Adults Continue to Play

Filed under: Uncategorized — unrealnature @ 7:00 am

… This freedom and intensity, the fact that the behavior that is so exalting develops in a separate, ideal world, sheltered from any fatal consequence, explains in my view the cultural fertility of games …

This is from Man, Play and Games by Roger Caillois (1958; 1961):

… it is seen that play is not at all a meaningless residue of a routine adult occupation, although it eventually perpetuates a counterfeit of adult activity after the latter has become obsolete. Above all, play is a parallel, independent activity, opposed to the acts and decisions of ordinary life by special characteristics appropriate to play. These I have tried to define and analyze at the outset.

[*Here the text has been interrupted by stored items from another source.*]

Lemma at_most_bind0 {A B} k (m : N A) (f : A -> N B) :
  0 <= k -> calls_at_most 0 m -> (forall a, calls_at_most k (f a)) -> calls_at_most k (bind m f).
Proof. intros Hk. by apply (at_most_bind 0 k). Qed.

Lemma at_most_ret {A} (a : A) : calls_at_most 0 (ret a).
Proof. intros r. simpl. lia. Qed.
Lemma at_most_fail {A} e : calls_at_most 0 (fail (A := A) e).
Proof. intros r. simpl. lia. Qed.
Lemma at_most_gets {A} (f : Run W -> A) : calls_at_most 0 (gets f).
Proof. intros r. simpl. lia. Qed.
Lemma at_most_lift {A} (o : outcome exn A) : calls_at_most 0 (lift_exn (W := W) o).
Proof. destruct o; [apply at_most_ret|apply at_most_fail]. Qed.
Lemma at_most_some {A} (o : option A) : calls_at_most 0 (assert_some o).
Proof. destruct o; [apply at_most_ret|apply at_most_fail]. Qed.
Lemma at_most_str o : calls_at_most 0 (assert_str o).
Proof. unfold assert_str. repeat case_match; auto using at_most_ret, at_most_fail. Qed.

Lemma at_most_port {A} k (m : M W abort A) :
  0 <= k -> (forall e, tool_calls (fst (m e)) = tool_calls e + k) -> calls_at_most k (port m).
Proof.
  intros Hk Hm r. unfold count, port. specialize (Hm (env r)).
  destruct (m (env r)) as [e o]. simpl in *. lia.
Qed.
Lemma at_most_quiet {A} (m : M W abort A) :
  (forall e, tool_calls (fst (m e)) = tool_calls e) -> calls_at_most 0 (port m).
Proof. intros Hm. apply at_most_port; [lia|]. intros e. rewrite Hm. lia. Qed.

Lemma at_most_tool name i t : calls_at_most 1 (port (run_tool name i t)).
Proof. apply at_most_port; [lia|]. intros e. apply run_tool_counts. Qed.

Lemma at_most_fetch s name i : calls_at_most 1 (fetch s name i).
Proof.
  apply (at_most_bind 1 0); [lia|apply at_most_tool|]. intros r.
  apply at_most_bind0; [lia| |intros; apply at_most_ret]. intros run. unfold count. simpl. lia.
Qed.

Lemma at_most_map_m {A B} (f : A -> N B) l :
  (forall a, calls_at_most 0 (f a)) -> calls_at_most 0 (map_m f l).
Proof.
  intros Hf. induction l as [|x l IH]; simpl; [apply at_most_ret|].
  apply at_most_bind0; [lia|done|]. intros y. apply at_most_bind0; [lia|done|].
  intros ys. apply at_most_ret.
Qed.

Lemma at_most_evidence e : calls_at_most 0 (new_evidence (W := W) e).
Proof. unfold new_evidence. case_match; [apply at_most_ret|apply at_most_fail]. Qed.

(** Computations without tool calls, along their structure. *)
Ltac no_calls :=
  cbv zeta;
  repeat lazymatch goal with
    | |- calls_at_most _ (bind _ _) => apply at_most_bind0; [lia| |intros; cbv zeta]
    | |- calls_at_most _ (ret _) => apply at_most_ret
    | |- calls_at_most _ (fail _) => apply at_most_fail
    | |- calls_at_most _ (gets _) => apply at_most_gets
    | |- calls_at_most _ (lift_exn _) => apply at_most_lift
    | |- calls_at_most _ (assert_some _) => apply at_most_some
    | |- calls_at_most _ (assert_str _) => apply at_most_str
    | |- calls_at_most _ (new_evidence _) => apply at_most_evidence
    | |- calls_at_most _ (map_m _ _) => apply at_most_map_m; intros
    | |- calls_at_most _ (port _) => apply at_most_quiet; intros
    | |- tool_calls (fst (emit _ _ _)) = _ => apply emit_counts
    | |- tool_calls (fst (generate_questions _ _ _)) = _ => apply questions_count
    | |- tool_calls (fst (generate_causes _ _ _)) = _ => apply causes_count
    | |- tool_calls (fst (generate_response _ _ _)) = _ => apply response_counts
    | |- tool_calls (fst (memory_writer _ _)) = _ => apply writer_counts
    | |- tool_calls (fst (step_logger _ _ _ _)) = _ => apply logger_counts
    | |- tool_calls (fst (utc_now _)) = _ => apply now_counts
    | |- calls_at_most _ (match ?x with _ => _ end) => destruct x eqn:?
    end.

(** The tool calls each node makes, and the most a run can still make from it. *)
Definition node_calls (n : node) : Z :=
  match n with
  | TOOL_DISPATCHER => 2
  | TIMESERIES_FETCHER | TICKET_FETCHER | DOC_RETRIEVER | GRAPH_FETCHER => 1
  | _ => 0
  end.
Definition calls_ahead (n : node) : Z :=
  match n with
  | INTENT_ROUTER | ENTITY_PARSER | TOOL_DISPATCHER => 6
  | PLAN_BUILDER | TIMESERIES_FETCHER => 4
  | TICKET_FETCHER => 3
  | DOC_RETRIEVER => 2
  | GRAPH_FETCHER => 1
  | _ => 0
  end.

Lemma calls_ahead_next n s n' : next n s = Some n' -> node_calls n + calls_ahead n' <= calls_ahead n.
Proof. destruct n; simpl; intros [= <-]; repeat case_match; simpl; lia. Qed.

Lemma calls_ahead_bound n : node_calls n <= calls_ahead n /\ 0 <= node_calls n.
Proof. by destruct n. Qed.

Lemma dispatcher_calls s : calls_at_most 2 (tool_dispatcher s).
Proof.
  unfold tool_dispatcher. do 3 (apply at_most_bind0; [lia|no_calls|intros]).
  apply (at_most_bind 1 1); [lia|apply at_most_tool|intros device].
  apply (at_most_bind 1 0); [lia|apply at_most_tool|intros alarm].
  apply at_most_bind0; [lia|intros run; unfold count; simpl; lia|intros u].
  unfold device_data, alarm_data. no_calls.
Qed.

Ltac one_fetch :=
  repeat lazymatch goal with
    | |- calls_at_most _ (bind (fetch _ _ _) _) => fail
    | |- calls_at_most _ (bind _ _) => apply at_most_bind0; [lia|no_calls|intros; cbv zeta]
    end;
  apply (at_most_bind 1 0); [lia|apply at_most_fetch|intros; apply at_most_ret].

Lemma node_body_calls n s : calls_at_most (node_calls n) (node_body n s).
Proof.
  destruct n; cbn [node_body node_calls]; try apply dispatcher_calls.
  - unfold intent_router. no_calls.
  - unfold entity_parser. no_calls.
  - unfold clarification_applier. no_calls.
  - unfold plan_builder. no_calls.
  - unfold timeseries_fetcher. one_fetch.
  - unfold ticket_fetcher. one_fetch.
  - unfold doc_retriever. one_fetch.
  - unfold graph_fetcher. one_fetch.
  - unfold evidence_aggregator, device_data, alarm_data, series_data. no_calls.
  - unfold gap_detector. no_calls.
  - unfold clarification_generator. no_calls.
  - unfold reason_generator. no_calls.
  - unfold response_generator. no_calls.
  - unfold rule_checker. no_calls.
  - unfold memory_writer_node. no_calls.
Qed.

Thus on the one hand children’s games consist of imitating adults, just as the goal of their education is to prepare them in their turn as adults to assume real responsibilities that are no longer imaginary, that can no longer be abolished by merely saying, “I am not playing any more.” The true problem starts here. For it must not be forgotten that adults themselves continue to play complicated, varied, and sometimes dangerous games, which are still viewed as games. Although fate and life may involve one in comparable activities, nevertheless play differs from these even when the player takes life less seriously than the game to which he is addicted. For the game remains separate, closed off, and, in principle, without important repercussions upon the stability and continuity of collective and institutional existence.

The many writers who persist in viewing games, especially children’s games, as pleasant and insignificant activities, with little meaning or influence, have not sufficiently observed that play and ordinary life are constantly and universally antagonistic to each other.

[ … ]

… I must affirm that this supposed relaxation [of play], at the moment that the adult submits to it, does not absorb him any less than his professional activity. It sometimes makes him exert even greater energy, skill, intelligence, or attention. This freedom and intensity, the fact that the behavior that is so exalting develops in a separate, ideal world, sheltered from any fatal consequence, explains in my view the cultural fertility of games and makes it understandable how the choice to which they attest itself reveals the character, pattern, and values of every society.